Kynurenine and tryptophan are important biomarkers for disorders in nervous and immune systems, while the low content of kynurenine in human plasma makes the determination by routine approaches difficult. In this work, an on-line preconcentration method for capillary electrophoresis was developed for the quantification of kynurenine and tryptophan. A concomitant sweeping phenomenon was observed due to the combination of micellar electrokinetic chromatography and stacking. The poor sensitivity in capillary electrophoresis was improved so that the determination of low concentrations of kynurenine became possible. Parameters that may affect the efficiency of the on-line concentration were systematically investigated and optimized. A large volume sample injection was employed for sampling at 100 mbar for 112 sec. A voltage of −20 kV was applied, and the ionic sample matrix was removed with stacking while analytes were kept in the capillary.

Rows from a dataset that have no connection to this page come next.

(** adding a link to a graph whose key is not in the document reports success and
    does nothing, while adding it to a tree reports a bad parameter. *)
Theorem graph_link_unknown_key_succeeds (j : oph_json) (k : string) (n1 n2 : Z) (d : cstr) :
  doc_ok j → response j ≠ [] → k ∉ responseKeyset j → 0 ≤ n1 → 0 ≤ n2 →
  _oph_json_add_graph_link (Some k) n1 n2 d j [] = Ok (OPH_JSON_SUCCESS, j) [] ∧
  _oph_json_add_tree_link (Some k) n1 n2 d j [] = Ok (OPH_JSON_BAD_PARAM_ERROR, j) [].
Proof.
  intros Hok Hne Hk H1 H2. unfold _oph_json_add_graph_link, _oph_json_add_tree_link, on_last.
  rewrite (proj2 (Z.ltb_ge n1 0)), (proj2 (Z.ltb_ge n2 0)) by done. simpl. rewrite bool_decide_eq_false_2 by done.
  split; by rewrite (bind_run _ _ _ _ _ (find_absent j k _ Hok Hk)).
Qed.

Definition text_doc : oph_json :=
  Json None [] ["status"%string] [Response (Some OPH_JSON_TEXT) (Some "status"%string) (Texts [Text (Some "OK"%string) None])] None.

Lemma text_doc_ok : doc_ok text_doc.
Proof.
  split; simpl; try done; [|apply NoDup_singleton|constructor]. constructor; [|constructor]. split; [done|].
  exists OPH_JSON_TEXT. split; [done|]. split_and!; [done..|]. constructor; [by eexists|constructor].
Qed.

Lemma graph_link_unknown_key_succeeds_witness :
  _oph_json_add_graph_link (Some "io"%string) 0 1 None text_doc [] = Ok (OPH_JSON_SUCCESS, text_doc) [].
Proof.
  apply (graph_link_unknown_key_succeeds text_doc "io" 0 1 None); [apply text_doc_ok|done| |lia|lia].
  by intros [=]%list_elem_of_singleton.
Defined.
End JsonDoc.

The voltage was switched to +18 kV and micellar electrokinetic chromatography was performed for separation and determination of kynurenine and tryptophan. Based on peak heights, the concentration factors for kynurenine and tryptophan were 33 and 31, respectively. The analytical performance of the established method was studied; good linearity of kynurenine was observed in the range of 0.3–30 µM (R2 = 0.9988), and 0.3–60 µM (R2 = 0.9963) was obtained for tryptophan. LODs of 0.15 µM for kynurenine and 0.30 µM for tryptophan were obtained. The optimum method was successfully tested in human plasma; kynurenine and tryptophan were well identified, which suggests that this method has potential for the analysis of biological samples.